Des demandes régulières ont été faites aux autorités des Eglises réformées et catholiques pour trouver un lieu pour établir ce refuge, explique Graziella de Coulon. Mais elles se sont avouées incapables de trouver une paroisse prête à les accueillir. Raison pour laquelle une occupation spontanée a été décidée. Ainsi dimanche, les militants et les migrants sont arrivés pour prendre possession du temple en fin de culte dominical. «C’était assez étonnant, raconte un paroissien, on venait de prier pour les migrants quand ils sont entrés avec leurs matelas. C’était, en fait assez désagréable de les voir arriver avec leurs revendications politiques sans beaucoup de respect pour le moment que nous étions en train de vivre.»

Une fois les esprits calmés, les relations avec le lieu phare Saint-Laurent Eglise, qui occupe le bâtiment le dimanche, se sont plutôt bien passées et les migrants ont même aidé à la mise en place des lieux pour un concert prévu l’après-midi.» Le pasteur Jean Chollet qui officiait ce dimanche raconte: «Je leur ai dit que ce n’était pas des façons de procéder. Surtout pas à Saint-Laurent Eglise qui est une communauté ouverte et qui aurait certainement été prête à les accueillir». Mais philosophe, il conclut: «moi qui suis un habitué des coups d’éclat, je suis mal placé pour me plaindre quand à mon tour j’en fais l’objet!»

Instrumentalisation politique

«Je ne vais pas nier que des négociations étaient en cours et que les Eglises cherchent des solutions pour organiser un refuge peut-être un peu plus durable», reconnaît Xavier Paillard, président du Conseil synodal, l’exécutif de l’Eglise évangélique réformée du Canton de Vaud. «Mais c’est vrai aussi que toutes les paroisses n’ont pas eu de bonnes expériences avec ce collectif.»

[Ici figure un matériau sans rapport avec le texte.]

Lemma some_disk : b_disk_capacity b ≠ 0.
Proof. unfold CHUNK_BYTES in Hcap. lia. Qed.

Lemma resolved_size : resolve_config parse_byte_size env b = Ok config → (0 < size)%nat.
Proof. intros Hres. pose proof (resolve_config_spec parse_byte_size env b Hb) as Hspec. rewrite Hres in Hspec. destruct Hspec as (_ & _ & _ & ? & _). lia. Qed.

(** Opening to a durable disk tier that holds the source's objects. *)
Lemma opened_in_service open_data_file allocations d :
  resolve_config parse_byte_size env b = Ok config →
  open_disk_cache (open_data_file (b_directory b) (b_file_name b)) (b_disk_capacity b) (b_payload_version b) size allocations = Done (Ok d) →
  durable (b_payload_version b) cap (file_bounds cap) d → (∀ k v, view d k = Some v → v = source k) →
  ∃ c, open_with open_data_file allocations = Done (Ok (config, c)) ∧ disk_of c = Some d ∧ in_service c.
Proof.
  intros Hres Hopen Hd Hv. assert (Hlen := durable_length _ _ _ d Hd).
  destruct (open_cache_with parse_byte_size env b open_data_file allocations config (file_bounds cap) source d some_disk Hb Hres Hopen (du_ok _ _ _ _ Hd)) as (c & Hrun & Hdisk & Hok & Hfa);
    [rewrite Hlen; apply (du_bounds _ _ _ _ Hd)|done|]. exists c. split; [done|]. split; [done|]. constructor; [split; [done|by apply resolved_size]|done|done|by exists d].
Qed.

Lemma new_in_service open_data_file allocations f c :
  open_data_file (b_directory b) (b_file_name b) cap = Done (Ok f) → capacity f = cap → header_matches (disk_header (contents f)) (b_payload_version b) cap = false →
  open_with open_data_file allocations = Done (Ok (config, c)) → in_service c.
Proof.
  intros Hf Hfc Hm Hopen. destruct (open_cache_disk parse_byte_size env b _ _ _ _ some_disk Hb Hopen) as (Hres & d & Hd & Hdisk).
  assert (Hver : is_u64 (b_payload_version b)) by (by destruct Hb as (_ & _ & ? & _)).
  destruct (fresh_durable _ _ _ _ _ d f Hcap H57 Hver Hf Hfc Hm Hd) as [Hdur Hnone].
  destruct (opened_in_service _ _ d Hres Hd Hdur) as (c' & Hopen' & _ & Hs); [intros k v; by rewrite Hnone|]. rewrite Hopen in Hopen'. by injection Hopen' as <-.
Qed.

Lemma used_in_service c (ops : list (ClientOp E)) c' rs :
  in_service c → Forall (op_ok source) ops → ticks_succeed memory_scorer disk_scorer size c ops →
  run_clients memory_scorer disk_scorer size c ops = Done (c', rs) → in_service c'.
Proof.
  intros [[Hres Hsize] Hok Hfa (d & Hd & Hdur)] Hops Hticks Hrun.
  destruct (run_clients_ok memory_scorer disk_scorer size Hsize (file_bounds cap) [] source ops c Hok Hfa Hops) as (c1 & rs1 & Hrun1 & Hok1 & Hfa1 & _). rewrite Hrun in Hrun1. injection Hrun1 as <- <-.
  assert (Hm := run_clients_moves memory_scorer disk_scorer size (file_bounds cap) [] source Hsize ops c c' rs Hok Hfa Hops Hticks Hrun). rewrite Hd in Hm.
  destruct (disk_of c') as [d'|] eqn:Hd'; [|done]. cbn in Hm. constructor; [done|done|done|]. exists d'. split; [done|]. by eapply disk_steps_durable.
Qed.

(** A restart opens, and finds what was not buffered. *)
Lemma restart_opens open_data_file allocations c d d1 log :
  in_service c → disk_of c = Some d → metadata_tick d = Done (d1, log) → Forall (λ r, r = Ok ()) log → reopens open_data_file d1 → Forall (λ a, a = true) allocations →
  ∃ c' d', open_with open_data_file allocations = Done (Ok (config, c')) ∧ disk_of c' = Some d' ∧ in_service c' ∧ ∀ key, view d' key = view (discard_pending d1) key.
Proof.
  intros [[Hres Hsize] Hok Hfa (d0 & Hd0 & Hdur)] Hd Htick Hlog (R & f & Hrel & Hf & HR & Hfc & Hcont) Hallocs. rewrite Hd in Hd0. injection Hd0 as <-.
  destruct (rounds_durable _ _ _ _ 0 d d1 log Hdur eq_refl ltac:(lia) Htick Hlog) as [Hd1 Hset].
  destruct (metadata_tick_ok _ d (du_ok _ _ _ _ Hdur)) as (d1' & log' & Htick' & [_ Hv _ _ _]). rewrite Htick in Htick'. injection Htick' as <- <-.
  destruct (reopen_durable R (open_data_file (b_directory b) (b_file_name b)) (b_disk_capacity b) (b_payload_version b) size allocations d1 f Hcap H57 Hsize Hallocs Hd1 Hset Hrel Hf HR Hfc Hcont)
    as (d2 & Hopen & Hd2 & Hview).
  destruct (opened_in_service open_data_file allocations d2 Hres Hopen Hd2) as (c' & Hrun & Hdisk & Hs); [|by exists c', d2].
  intros k v Hk. rewrite Hview in Hk. apply (proj1 (proj2 (discard_ok _ d1 (du_ok _ _ _ _ Hd1)))) in Hk. rewrite Hv in Hk.
  unfold disk_of in Hd. destruct (disk_tier c) as [[q m]|] eqn:Hq; [|done]. injection Hd as <-. by apply (proj1 (fa_disk _ _ Hfa q m Hq)).
Qed.

Lemma lifetime_in_service c : lifetime c → in_service c.
Proof.
  induction 1 as [open_data_file allocations f c Hf Hfc Hm Hopen|c ops c' rs _ IH Hops Ht Hrun|open_data_file allocations c d d1 log c' _ IH Hd Ht Hlog Hro Ha Hopen].
  - by eapply new_in_service.
  - by eapply used_in_service.
  - destruct (restart_opens _ _ _ _ _ _ IH Hd Ht Hlog Hro Ha) as (c2 & d2 & Hopen2 & _ & Hs & _). rewrite Hopen in Hopen2. by injection Hopen2 as <-.
Qed.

L’Eglise est également très active sur les questions d’asile au travers de diverses aumôneries, du Centre social protestant ou du Service d’aide juridique aux exilés de l’Entraide protestante (EPER), rappelle Xavier Paillard. «Mais nous avons toujours dit que nous voulions prendre en compte des situations personnelles. Or ce qui se passe à Saint-Laurent est une démarche politique qui instrumentalise un petit groupe de migrants.» Xavier Paillard explique d’ailleurs que «nous avions une solution qui se dessinait en dehors de l’agglomération lausannoise, mais le collectif a refusé, car c’était trop compliqué et que cela manquait d’impact médiatique.» Xavier Paillard conclut: «les Eglises contestent les exigences et les méthodes du collectif en matière de refuge, mais travaillent également à la protection des personnes.»